Témoin des douleurs de mon siècle, je me suis dit : Parmi les principes sur lesquels la société repose, il y en a un qu’elle ne comprend pas, que son ignorance a vicié, et qui cause tout le mal. Ce principe est le plus ancien de tous, car il est de l’essence des révolutions d’emporter les principes les plus modernes et de respecter les anciens ; or le mal qui nous tourmente est antérieur à toutes les révolutions. Ce principe, tel que notre ignorance l’a fait, est honoré et voulu ; car s’il n’était pas voulu il n’abuserait personne, il serait sans influence.

Mais ce principe, vrai dans son objet, faux quant à notre manière de l’entendre, ce principe, aussi vieux que l’humanité, quel est-il ? serait-ce la religion ?

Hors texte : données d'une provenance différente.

(** Without fraction and exponent the literal is an [int], otherwise the
    [float] of the literal. *)
Definition number_value (env : pyenv) (neg : bool) (ip : pystr) (frac : option pystr)
  (exp : option (bool * pystr)) : pyval :=
  let sign (n : bool) (u : uint) : Decimal.int := if n then Neg u else Pos u in
  let i := sign neg (uint_of_digits ip) in
  match frac, exp with
  | None, None => PInt (Z.of_int i)
  | Some f, None => PFloat (float_of_literal env (Decimal i (uint_of_digits f)))
  | None, Some (en, e) =>
      PFloat (float_of_literal env (DecimalExp i Nil (sign en (uint_of_digits e))))
  | Some f, Some (en, e) =>
      PFloat (float_of_literal env
                (DecimalExp i (uint_of_digits f) (sign en (uint_of_digits e))))
  end.

(** The number literal at the head of [s], if there is one. *)
Definition match_number (env : pyenv) (s : pystr) (pos : N)
  : option (pyval * pystr * N) :=
  let (neg, s1) := number_sign s in
  match number_integer s1 with
  | None => None
  | Some (ip, s2) =>
      let (frac, s3) := number_fraction s2 in
      let (exp, s4) := number_exponent s3 in
      Some (number_value env neg ip frac exp, s4,
            pos + N.of_nat (List.length s - List.length s4))
  end.

Definition hex_val (c : N) : option N :=
  if is_digit c then Some (c - 48)
  else if (97 <=? c) && (c <=? 102) then Some (c - 87)
  else if (65 <=? c) && (c <=? 70) then Some (c - 55)
  else None.

Definition hex4_val (a b c d : N) : option N :=
  match hex_val a, hex_val b, hex_val c, hex_val d with
  | Some x, Some y, Some z, Some w => Some (4096 * x + 256 * y + 16 * z + w)
  | _, _, _, _ => None
  end.

(** The backslash escapes of one character. *)
Definition unescape (c : N) : option N :=
  if (c =? 34) || (c =? 92) || (c =? 47) then Some c
  else if c =? 98 then Some 8
  else if c =? 102 then Some 12
  else if c =? 110 then Some 10
  else if c =? 114 then Some 13
  else if c =? 116 then Some 9
  else None.

Definition is_high_surrogate (u : N) : bool := (55296 <=? u) && (u <=? 56319).
Definition is_low_surrogate (u : N) : bool := (56320 <=? u) && (u <=? 57343).
Definition join_surrogates (hi lo : N) : N :=
  65536 + N.lor (N.shiftl (hi - 55296) 10) (lo - 56320).
(** The stock and the price of the target an add request names: the
    variant's when the request names a variant, else the product's.  The
    price is the sale price when it is set and not zero, else the list
    price. *)
Definition AddToCart_stock (db : Db) (data : AddToCartData.t) : Z :=
  if truthy_int (AddToCartData.variant_id data)
  then from_option ProductVariant.stock 0
         (AddToCartData.variant_id data ≫= fun k => variants db !! k)
  else from_option Product.stock 0
         (AddToCartData.product_id data ≫= fun k => products db !! k).

Definition AddToCart_price (db : Db) (data : AddToCartData.t) : Decimal :=
  if truthy_int (AddToCartData.variant_id data)
  then from_option
         (fun v => match ProductVariant.sale_price v with
                   | Some sp => if sp =? 0 then ProductVariant.price v else sp
                   | None => ProductVariant.price v
                   end) 0
         (AddToCartData.variant_id data ≫= fun k => variants db !! k)
  else from_option Product_sale_price_or_price 0
         (AddToCartData.product_id data ≫= fun k => products db !! k).

(** The line [post] builds when the cart has none for the target. *)
Definition CartItem_new (fresh : Fresh.t) (cart : Cart.t) (db : Db)
    (data : AddToCartData.t) : CartItem.t :=
  CartItem.mk (Fresh.cart_item_id fresh) (Cart.id cart)
    (if truthy_int (AddToCartData.variant_id data)
     then AddToCartData.variant_id data else None)
    (if truthy_int (AddToCartData.variant_id data)
     then None else AddToCartData.product_id data)
    "" "" "" (AddToCartData.quantity data) (AddToCart_price db data).

Definition is_item_created (r : CartResponse) : Prop :=
  match r with
  | item_created_response _ _ _ _ => True
  | _ => False
  end.

(** The line [it] sits in a cart that satisfies the caller's condition; a
    guest is a caller only with a session. *)
Definition CartItem_owned_by (db : Db) (request : Request.t) (it : CartItem.t)
  : Prop :=
  (Request.user request = None ->
   truthy_str (Request.session_key request) = true)
  ∧ exists c, CartItem_cart db it = Some c
              ∧ Cart_of_caller (Request.user request)
                  (Request.session_key request) c.

(** The keys and the session [fresh] hands out are new to the store, and
    the session key is not empty. *)
Definition Fresh_unused (fresh : Fresh.t) (db : Db) : Prop :=
  (forall c, c ∈ carts db -> Cart.id c ≠ Fresh.cart_id fresh)
  ∧ (forall it, it ∈ cart_items db ->
       CartItem.id it ≠ Fresh.cart_item_id fresh
       ∧ CartItem.cart_id it ≠ Fresh.cart_id fresh)
  ∧ Fresh.session_key fresh ≠ "".

Definition empty_db : Db :=
  mkDb ∅ ∅ [] 1 [] [] [] 1 [] [].

(** A catalogue with one product that has a variant and two products sold
    without variants. *)
Definition sample_products : gmap Z Product.t :=
  {[ 1 := Product.mk "Helmet" 10000 None 0 true;
     2 := Product.mk "Gloves" 5000 (Some 4000) 4 true;
     3 := Product.mk "Bell" 2000 None 9 true ]}.

Definition sample_variants : gmap Z ProductVariant.t :=
  {[ 1 := ProductVariant.mk 1 "HEL-RED-M" 10000 (Some 8000) 5 true ["Red"; "Medium"] ]}.

(** A variant whose sale price (120.00) is above its list price (100.00). *)
Definition overpriced_variants : gmap Z ProductVariant.t :=
  {[ 1 := ProductVariant.mk 1 "HEL-RED-M" 10000 (Some 12000) 5 true ["Red"; "Medium"] ]}.

Definition user_cart : Cart.t := Cart.mk 1 (Some 7) None.
Definition guest_cart : Cart.t := Cart.mk 2 None (Some "s3ss10n").

(** The cart of the specification's example: three units of a variant
    listed at 100.00, on sale at 80.00, five in stock. *)
Definition savings_db : Db :=
  mkDb sample_products sample_variants [] 1 [user_cart]
    [CartItem.mk 1 1 (Some 1) None "HEL-RED-M" "Helmet" "Red / Medium" 3 8000]
    [] 1 [] [].

Definition overpriced_db : Db :=
  mkDb sample_products overpriced_variants [] 1 [user_cart]
    [CartItem.mk 1 1 (Some 1) None "HEL-RED-M" "Helmet" "Red / Medium" 1 12000]
    [] 1 [] [].

(** A guest checkout: both addresses inline, no shipping cost supplied. *)
Definition dhaka_address : GuestAddress.t :=
  GuestAddress.mk "Guest Address" "01700000000" "12 Lake Road" " Dhaka "
    "Dhaka" "1207" "Bangladesh".

Definition sylhet_address : GuestAddress.t :=
  GuestAddress.mk "Guest Address" "01700000000" "3 Tea Garden" "Sylhet"
    "Sylhet" "3100" "Bangladesh".

Definition guest_request : Request.t := Request.mk None (Some "s3ss10n").
Definition user_request : Request.t := Request.mk (Some 7) (Some "s3ss10n").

Tous les hommes croient en Dieu : ce dogme appartient tout à la fois à leur conscience et à leur raison. Dieu est pour l’humanité un fait aussi primitif, une idée aussi fatale, un principe aussi nécessaire que le sont pour notre entendement les idées catégoriques de cause, de substance, de temps et d’espace. Dieu nous est attesté par la conscience antérieurement à toute induction de l’esprit, comme le soleil nous est prouvé par le témoignage des sens avant tous les raisonnements de la physique. L’observation et l’expérience nous découvrent les phénomènes et les lois, le sens intime seul nous révèle les existences. L’humanité croit que Dieu est ; mais que croit-elle en croyant en Dieu ? en un mot, qu’est-ce que Dieu ?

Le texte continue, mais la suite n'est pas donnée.